Thanksgiving weekend was a wonderful break. I had a chance to visit with family and see a couple movies and eat out with my kids. Then came the business: for me, cyber Monday meant a dentist appointment. It was all part of the preparation for the Appalachian Trail hike, I had three teeth pulled because they could be potential problems over the next year. I'm headed toward getting dentures anyway, my teeth are so ground-down and ugly--so much so that I considered adopting trail names like 'no teeth' or 'the smile from hell'.


Being the pain-defying trooper that I am, I went straight from the oral surgeon's office to a local trailhead and headed out for six miles of hiking and six miles of biking (the return leg). I carried my new toy with me: My Garmin Oregon 550t GPS with imbedded camera. The photo above was taken with it. By taking a photo with this camera, a waypoint is automatically recorded, and the photo can be directly downloaded to Google's Panoramio web site with all the mapping information necessary for Google Earth.


The trail I hiked is called the Patuxent Branch Trail. It roughly follows an old railroad grade along the Middle Patuxent River from Lake Elkhorn in the Owen Brown village of Columbia, MD, to the historic Savage Mill, with its boutiques and shops, in Savage-Guilford, MD. The photo is the iconic one for this trail. It is the Pratt Truss Bridge, built in 1902 and now converted to a rail-trail bridge. The trail is a lovely walk, all paved except for a 1.5 mile gravel section just south of the pictured bridge, and open to bicycles and pedestrians.

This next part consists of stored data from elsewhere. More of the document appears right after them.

(** What a reconciliation does to the policy and to the state, on every path. *)
Record reconciled (a : ReconcileAnswers) (r : Reconciler) (result : ReconcileResult) (r' : Reconciler) : Prop := {
  rc_state : state_ r' = result_state result;
  rc_snapshot : snapshot_ r' = snapshot_ r;
  rc_kept : result_published result = false ->
    run_files r' !! policy_bin = run_files r !! policy_bin
    /\ deployment_epoch (state_ r') = deployment_epoch (state_ r)
    /\ (active_content_generation (state_ r') = active_content_generation (state_ r)
        \/ active_content_generation (state_ r') = policy_generation (run_files r));
  rc_published : result_published result = true ->
    exists loaded canonical blob,
      LoadRulesSource limits (source_answers a) = Ok loaded
      /\ ok (CompileRulesSource limits parse (snapshot_source loaded)) = true
      /\ build_canonical (CompileRulesSource limits parse (snapshot_source loaded)) = Some canonical
      /\ build_blob (CompileRulesSource limits parse (snapshot_source loaded)) = Some blob
      /\ admitted (AdmitPolicy canonical
           (build_requirements (CompileRulesSource limits parse (snapshot_source loaded))) (snapshot_ r)) = true
      /\ run_files r' !! policy_bin = Some (blob_bytes blob)
      /\ policy_generation (run_files r') = blob_generation blob
      /\ active_content_generation (state_ r') = blob_generation blob
      /\ deployment_epoch (state_ r') = u64 (deployment_epoch (state_ r) + 1)
      /\ status (state_ r') = kActive;
}.

Lemma Reconcile_reconciled a r :
  publish_sane a (run_files r) ->
  let '(result, r') := Reconcile limits parse a r in reconciled a r result r'.
Proof.
  intros [Hc Hb Hs Hu]. unfold Reconcile. cbv zeta.
  destruct (LoadRulesSource limits (source_answers a)) as [loaded|[c m]|] eqn:Eload.
  2,3: split; try done; intros _; cbn [run_files state_]; rewrite WriteControlStatus_policy; split_and!; try done; by left.
  destruct (_ && negb (device_dirty_ r)).
  { split; try done. intros _. cbn [run_files state_]. rewrite WriteControlStatus_policy. split_and!; try done. by left. }
  set (built := CompileRulesSource limits parse (snapshot_source loaded)).
  destruct (ok built) eqn:Eok; [destruct (build_canonical built) as [canonical|] eqn:Ecan;
    [destruct (build_blob built) as [blob|] eqn:Eblob|]|].
  2-4: destruct (first_error built _) as [c m]; split; try done; intros _; cbn [run_files state_];
    rewrite WriteControlStatus_policy; split_and!; try done; by left.
  destruct (admitted _) eqn:Eadm; cbn [negb].
  2:{ split; try done. intros _. cbn [run_files state_]. rewrite WriteControlStatus_policy. split_and!; try done. by left. }
  pose proof (Publish_spec (publish_answers a) (publish_suffix a) blob (run_files r) Hc Hb Hs (fail_at a)) as Hp.
  destruct (Publish _ _ _ _ _) as [p states]. destruct Hp as (_ & Hun & Hpub & Hfail).
  destruct (publish_ok p) eqn:Epok; cbn [negb].
  - split; try done; cbn [result_published run_files state_ result_state deployment_epoch activate
      active_content_generation status].
    + intros Enot. unfold publish_ok in Epok. rewrite Enot in Epok. cbn in Epok. destruct (Hun Epok) as [-> Hgen].
      rewrite Enot, WriteControlStatus_policy. split_and!; [done|done|]. right. symmetry. by eapply ReadGeneration_true.
    + intros Eyes. destruct (Hpub Eyes) as [Hfinal Hv]. exists loaded, canonical, blob. rewrite Eyes. fold built.
      rewrite WriteControlStatus_policy. split_and!; try done.
      eapply policy_generation_verified; [|exact Hv]. by rewrite WriteControlStatus_policy.
  - split; try done. intros _. cbn [run_files state_]. rewrite WriteControlStatus_policy, Hfail by done.
    split_and!; try done. by left.
Qed.

Lemma Reconcile_digest a r :
  let '(result, r') := Reconcile limits parse a r in
  digest_text (source_digest (state_ r)) -> digest_text (source_digest (state_ r')).
Proof.
  unfold Reconcile. cbv zeta.
  destruct (LoadRulesSource limits (source_answers a)) as [loaded|[c m]|] eqn:Eload; [|done..].
  assert (digest_text (snapshot_digest loaded)) as Hd.
  { right. unfold LoadRulesSource in Eload. cbv zeta in Eload.
    repeat (case_match; try discriminate Eload); simplify_eq; by eexists. }
  destruct (_ && negb (device_dirty_ r)); [done|].
  set (built := CompileRulesSource limits parse (snapshot_source loaded)).
  destruct (ok built), (build_canonical built), (build_blob built); try (destruct (first_error _ _); intros _; exact Hd).
  destruct (admitted _); cbn [negb]; [|intros _; exact Hd]. destruct (Publish _ _ _ _ _) as [pub states].
  destruct (publish_ok pub); intros _; exact Hd.
Qed.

At the south end of the trail, just a few blocks from Savage Mill, is an apartment complex where I lived from the Fall of 1980 to the Spring of 1981: my first residence after leaving my Post-Doc job at Colorado State University and starting my career at Goddard Space Flight Center. So with today's walk, I extended my Personal Continuous Footpath to another one of my former addresses.


What is a 'Personal Continuous Footpath'? Imagine a set of footprints that can be followed without interruption from Point A to Point B. That's all it is: a continuous trail that I've followed using no means other than my feet. When I quit the trail for the day and get in my car to go home, I come back to the same spot the next day and resume the walk.

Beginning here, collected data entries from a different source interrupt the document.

Lemma watching_kept fd fds turns buffer d :
  size buffer = buffer_size -> good d -> watching d = fd :: fds -> watch_sane fd turns buffer d ->
  ends (inotify_turns order limits parse fd turns buffer) d (fun returned d' =>
    kept d d' /\ watching d' = if (returned : bool) then fds else fd :: fds).
Proof.
  revert buffer d. induction turns as [|answer turns IH]; intros buffer d Hb Hg Hw Hs; cbn [inotify_turns].
  { apply ends_ret. split; [by apply kept_refl|done]. }
  destruct Hs as [Hturn Hrest]. apply ends_bind.
  eapply ends_mono; [apply ends_after; [by eapply turn_kept|exact Hrest]|].
  intros [buffer'|] d' [[Hk Hw'] Hs].
  - destruct Hw' as [Hb' Hw']. eapply ends_mono; [apply IH; try done; apply Hk|].
    intros returned d2 [Hk2 Hw2]. split; [by eapply kept_trans|done].
  - by apply ends_ret.
Qed.

Lemma polling_kept turns d :
  good d -> polling_sane turns d ->
  ends (RunPollingLoop order limits parse turns) d (fun _ d' => kept d d' /\ watching d' = watching d).
Proof.
  revert d. induction turns as [|answers turns IH]; intros d Hg Hs; cbn [RunPollingLoop].
  { apply ends_ret. split; [by apply kept_refl|done]. }
  destruct Hs as [Hturn Hrest]. apply ends_bind.
  eapply ends_mono; [apply ends_after; [by apply poll_turn_kept|exact Hrest]|]. intros _ d' [[Hk Hw] Hs].
  eapply ends_mono; [apply IH; [apply Hk|done]|]. intros _ d2 [Hk2 Hw2]. split; [by eapply kept_trans|congruence].
Qed.

Lemma loop_kept created watched config_directory turns d :
  good d -> watching d = [] -> loop_sane created watched config_directory turns d ->
  ends (RunInotifyLoop order limits parse created watched config_directory turns) d (fun returned d' =>
    kept d d' /\ if (returned : bool) then watching d' = [] else exists fd, created = inl fd /\ watching d' = [fd]).
Proof.
  intros Hg Hw Hs. unfold RunInotifyLoop. destruct created as [fd|e].
  2:{ apply ends_bind. eapply ends_mono; [by apply say_kept|]. intros _ d' (? & _ & ?). apply ends_ret. split; [done|congruence]. }
  apply ends_bind, ends_modify. rewrite Hw.
  set (d1 := {| reconciler := reconciler d; topology_found := topology_found d; watching := [fd]; console := console d |}).
  assert (kept d d1) as Hk1 by (by apply kept_watching). pose proof (kp_good _ _ Hk1) as Hg1.
  destruct watched as [wd|e].
  - cbn [loop_sane] in Hs. unfold after, mbind, stateful_bind in Hs. cbn in Hs. rewrite Hw in Hs.
    apply ends_bind, ends_modify. subst d1. cbn [watching reconciler topology_found console].
    eapply ends_mono;
      [apply (watching_kept fd []); [reflexivity|exact (kp_good _ _ (kept_watching d _ _ Hg))|done|exact Hs]|].
    intros returned d2 [Hk2 Hw2]. split; [exact (kept_trans _ _ _ (kept_watching d _ _ Hg) Hk2)|].
    destruct returned; [done|by exists fd].
  - apply ends_bind. eapply ends_mono; [by apply say_kept|]. intros _ d2 (Hk2 & _ & Hw2).
    apply ends_bind, (close_inotify_ends _ []); [done|]. apply ends_ret.
    split; [|done]. eapply kept_trans; [done|]. eapply kept_trans; [done|]. apply kept_watching, Hk2.
Qed.
End Kept.

(** ** Properties *)

Section Properties.
Context (order : list (Z * MountRecord) -> list (Z * MountRecord)).
Context {value : Type} `{TomlValue value} (limits : RulesLimits).
Context (parse : bytes -> source_region + toml_node value).

(** What is assumed of the answers of a run from the start on. *)
Definition serve_sane (o : Options) (a : MainAnswers) (d : Daemon) : Prop :=
  publish_sane (first_answers a) (run_files (reconciler d))
  /\ (opt_compile o || opt_self_check o = false ->
      after (reconcile_and_log limits parse (lit "initial") (first_answers a)) d (fun _ d =>
      after (say (prints (line (lit "pathguardd ready; module-dir=" ++ module_dir o)))) d (fun _ d1 =>
        let config := path_append (module_dir o) (lit "config") in
        loop_sane order limits parse (inotify_created a) (inotify_watched a) config (watch_turns a) d1
        /\ after (RunInotifyLoop order limits parse (inotify_created a) (inotify_watched a) config (watch_turns a)) d1
             (fun returned d2 => if (returned : bool) then polling_sane order limits parse (poll_turns a) d2 else True)))).

Lemma start_good a :
  policy_reads a = true ->
  exists d, start order a = Ok d /\ good d /\ watching d = [] /\ run_files (reconciler d) = run_directory a.
Proof.
  intros Hp. unfold start. destruct (ProbeStorageTopology_returns order (first_mountinfo a)) as [c ->]. cbn.
  eexists. split; [done|]. split_and!; try done. split; [|done]. cbn. unfold policy_generation. by rewrite Hp.
Qed.

(** C6. The daemon deploys nothing that it has not compiled and admitted. From its start, through
    the first reconciliation and any number of turns of either loop, whatever events come and
    whatever fails: it returns to its loop, its state knows the generation of the policy on disk, the
    snapshot it admits with is that of the topology it has found, and the policy on disk is the one
    from before or was compiled from rules without an error and admitted for the device; it keeps at
    most the one descriptor of inotify. It exits only when it was asked to compile once, with 0 only
    when the policy is active. *)
Theorem daemon_deploys_only_admitted o a :
  policy_reads a = true -> (forall d, start order a = Ok d -> serve_sane o a d) ->
  exists d0 code d, start order a = Ok d0 /\ serve order limits parse o a d0 = Ok (code, d)
    /\ active_content_generation (state_ (reconciler d)) = policy_generation (run_files (reconciler d))
    /\ snapshot_ (reconciler d) = MakeDeviceSnapshot (topology_found d)
    /\ (topology_found d0 = true -> topology_found d = true)
    /\ deployed limits parse (run_directory a) (run_files (reconciler d))
    /\ match code with
       | None => opt_compile o || opt_self_check o = false
                 /\ (watching d = [] \/ exists fd, inotify_created a = inl fd /\ watching d = [fd])
       | Some c => opt_compile o || opt_self_check o = true /\ watching d = []
                   /\ (c = 0 <-> status (state_ (reconciler d)) = kActive)
       end.
Proof.
  intros Hp Hsane. destruct (start_good a Hp) as (d0 & E0 & Hg & Hw & Hf). specialize (Hsane d0 E0) as [Hfirst Hloops].
  exists d0. cut (ends (serve order limits parse o a) d0 (fun code d => kept limits parse d0 d /\
    match code with
    | None => opt_compile o || opt_self_check o = false
              /\ (watching d = [] \/ exists fd, inotify_created a = inl fd /\ watching d = [fd])
    | Some c => opt_compile o || opt_self_check o = true /\ watching d = []
                /\ (c = 0 <-> status (state_ (reconciler d)) = kActive)
    end)).
  { intros (code & d & E & [[[Hgen Hsnap] Hdep Htop] Hcode]). exists code, d. rewrite <- Hf. done. }
  unfold serve. destruct (opt_compile o || opt_self_check o) eqn:Eo.
  - apply ends_bind. eapply ends_mono; [by apply reconcile_kept|]. intros result d1 (Hk & Hw1 & _ & Hst).
    assert (reconcile_ok result = true <-> status (state_ (reconciler d1)) = kActive) as Hok.
    { rewrite Hst. unfold reconcile_ok. by rewrite bool_decide_eq_true. }
    destruct (reconcile_ok result); cbn [negb].
    + apply ends_bind. eapply ends_mono; [by apply say_kept, Hk|]. intros _ d2 (Hk2 & Hr2 & Hw2). apply ends_ret.
      split; [by eapply kept_trans|]. split_and!; [done|congruence|]. rewrite Hr2. split; [by intros _; apply Hok|done].
    + apply ends_ret. split; [done|]. split_and!; [done|congruence|]. split; [done|]. intros Ha. by apply Hok in Ha.
  - specialize (Hloops eq_refl). apply ends_bind.
    eapply ends_mono; [apply ends_after; [by apply reconcile_kept|exact Hloops]|].
    intros result d1 [(Hk1 & Hw1 & _) Hs1]. apply ends_bind.
    eapply ends_mono; [apply ends_after; [apply say_kept, Hk1|exact Hs1]|].
    intros _ d2 [(Hk2 & _ & Hw2) [Hloop Hpoll]]. apply ends_bind.
    eapply ends_mono; [apply ends_after; [|exact Hpoll]|].
    { apply loop_kept; [apply Hk2|congruence|done]. }
    intros returned d3 [[Hk3 Hw3] Hpolling].
    assert (kept limits parse d0 d3) as Hk by eauto using kept_trans.
    destruct returned.
    + apply ends_bind. eapply ends_mono; [by apply polling_kept; [apply Hk|]|]. intros _ d4 [Hk4 Hw4]. apply ends_ret.
      split; [by eapply kept_trans|]. split; [done|left; congruence].
    + apply ends_ret. split; [done|]. split; [done|by right].
Qed.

Extending my Personal Continuous Footpath (PCF) has become an ongoing project for me, and the Appalachian Trail is just part of that project. To date, my PCF runs from Savage, MD, up through Ellicott City, MD and on north for 25 miles or so on trails through the extensive trail system of the Patapsco Valley State Park to an 81 mile circuit hike around Liberty Reservoir west of Baltimore. From there my PCF extends eastward 100 miles to my childhood homes in Wilmington, DE and adjacent southeast PA, and westward 50 miles via country roads and the Catoctin Trail to the Appalachian Trail at Raven Rock Hollow. From there I've hiked the AT north to Caledonia State Park in southern PA and south to Troutville, VA - about 350 AT trail miles.

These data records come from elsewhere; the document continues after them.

Definition status_inv (s : State) : Prop :=
  match status s with
  | kPending => leased s = false
  | kApplying => leased s = true
  | kCancelRequested => leased s = false -> app s = AppReturned false
  | kCancelled => leased s = false /\ app s = AppReturned false
  | kFailed => leased s = false
  | kComplete => namespace s = NsMounted /\ result_ok s = true /\ leased s = true
      /\ (worker s = WExited true \/ worker s = WKilled)
  | kRollbackComplete => settled s /\ stopped (worker s) = true
  | kNamespaceTainted => worker s = WTerminating \/ stopped (worker s) = true
  end.

Record inv (s : State) : Prop := {
  inv_app : app_inv s;
  inv_worker : worker_inv s;
  inv_companion : companion_inv s;
  inv_status : status_inv s;
  inv_unleased : leased s = false -> namespace s = NsClean;
  inv_tainted : namespace s = NsTainted -> leased s = true;
}.

Lemma transition_cases (P : State -> Prop) s from to success failure :
  (IsMountTransitionAllowed from to = true -> status s = from -> P (success (set_status s to))) ->
  ((IsMountTransitionAllowed from to = false \/ status s <> from) -> P (failure s)) ->
  P (transition s from to success failure).
Proof.
  intros Hs Hf. unfold transition, TransitionSharedState.
  destruct (IsMountTransitionAllowed from to) eqn:Ea; cbn [andb]; [|by apply Hf; left].
  case_bool_decide; [by apply Hs|]. apply Hf. by right.
Qed.

(** Evaluates the tests on known states. *)
Ltac eval_term x :=
  let v := eval vm_compute in x in
  match v with true => idtac | false => idtac end; change x with v in *.

Ltac eval_states :=
  repeat match goal with
  | |- context [MountTransactionHasResult ?c] => is_constructor c; eval_term (MountTransactionHasResult c)
  | H : context [MountTransactionHasResult ?c] |- _ =>
      is_constructor c; eval_term (MountTransactionHasResult c)
  | |- context [in_flight ?c] => is_constructor c; eval_term (in_flight c)
  | H : context [in_flight ?c] |- _ => is_constructor c; eval_term (in_flight c)
  | |- context [IsMountTransactionTerminal ?c] =>
      is_constructor c; eval_term (IsMountTransactionTerminal c)
  | |- context [bool_decide (?c = ?d)] =>
      is_constructor c; is_constructor d; eval_term (bool_decide (c = d))
  end.

(** Case analysis on the one component each part of the invariant looks at. *)
Ltac solve_part :=
  repeat match goal with
  | H : _ /\ _ |- _ => destruct H
  | H : ?x <> ?x |- _ => by destruct H
  | H : _ = _ |- _ => discriminate H
  | H : true = true -> _ |- _ => specialize (H eq_refl)
  | H : false = false -> _ |- _ => specialize (H eq_refl)
  end;
  try discriminate; try congruence;
  try (split_and!; intros; first [done | congruence | intuition congruence]);
  try (intuition congruence).

Ltac simplify_inv :=
  unfold app_inv, worker_inv, companion_inv, status_inv, settled in *; cbn in *; eval_states;
  cbn in *.

Ltac solve_inv :=
  eval_states; cbn -[app_inv worker_inv companion_inv status_inv];
  split; simplify_inv;
  repeat match goal with
  | |- context [match ?x with _ => _ end] => is_var x; destruct x; cbn in *
  end; eval_states; solve_part.

(** What the program counters tell of the other components. *)
Ltac use_counters :=
  unfold companion_inv, worker_inv in *; cbn in *;
  repeat match goal with H : _ /\ _ |- _ => destruct H end; subst; cbn in *.

Lemma initial_inv : inv initial.
Proof. split; try done. by split; [|left]. Qed.

Lemma app_step_inv now s : inv s -> inv (app_step now s).
Proof.
  destruct s as [st res ap wk cp ns ls tm]. intros [Ha Hw Hc Hs Hu Ht].
  unfold app_step. cbn [app status]. unfold after_ms. destruct ap as [|d g|c e d g|d|r|]; try (by split).
  - destruct st; solve_inv.
  - generalize (d <=? now). intros expired. destruct st, expired; solve_inv.
  - destruct (decide (c = kPending)) as [->|Hp].
    + rewrite bool_decide_eq_true_2 by done. apply transition_cases; cbn.
      * intros _ ->. solve_inv.
      * intros _. solve_inv.
    + rewrite bool_decide_eq_false_2 by done.
      destruct (decide (c = kApplying)) as [->|Hap].
      * rewrite bool_decide_eq_true_2 by done. destruct g; cbn [negb andb]; [|solve_inv].
        apply transition_cases; cbn.
        -- intros _ ->. solve_inv.
        -- intros _. solve_inv.
      * rewrite bool_decide_eq_false_2 by done. cbn [andb].
        destruct c; cbn; solve_inv.
  - generalize (d <=? now). intros expired. destruct st, expired; solve_inv.
Qed.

The weather for today's walk was delightful for this late in the year. It was shirtsleeve weather. But there's a front on the way and the mild spell we've been enjoying for weeks now looks to be coming to an end. The harsh realities of winter look set to finally arrive. Still, I have plans to continue with my PCF project as training and preparation for my 2012 AT double thru-hike. One of the top priorities will be to do the 300 mile trek from the AT at Black Horse Gap, VA to my Topsail Island beach home--about 300 miles of mostly road walking, though the central portion of it will follow North Carolina's premier trail--the nearly 1000 mile long Mountains-to-Sea Trail. More about that as I begin to walk it.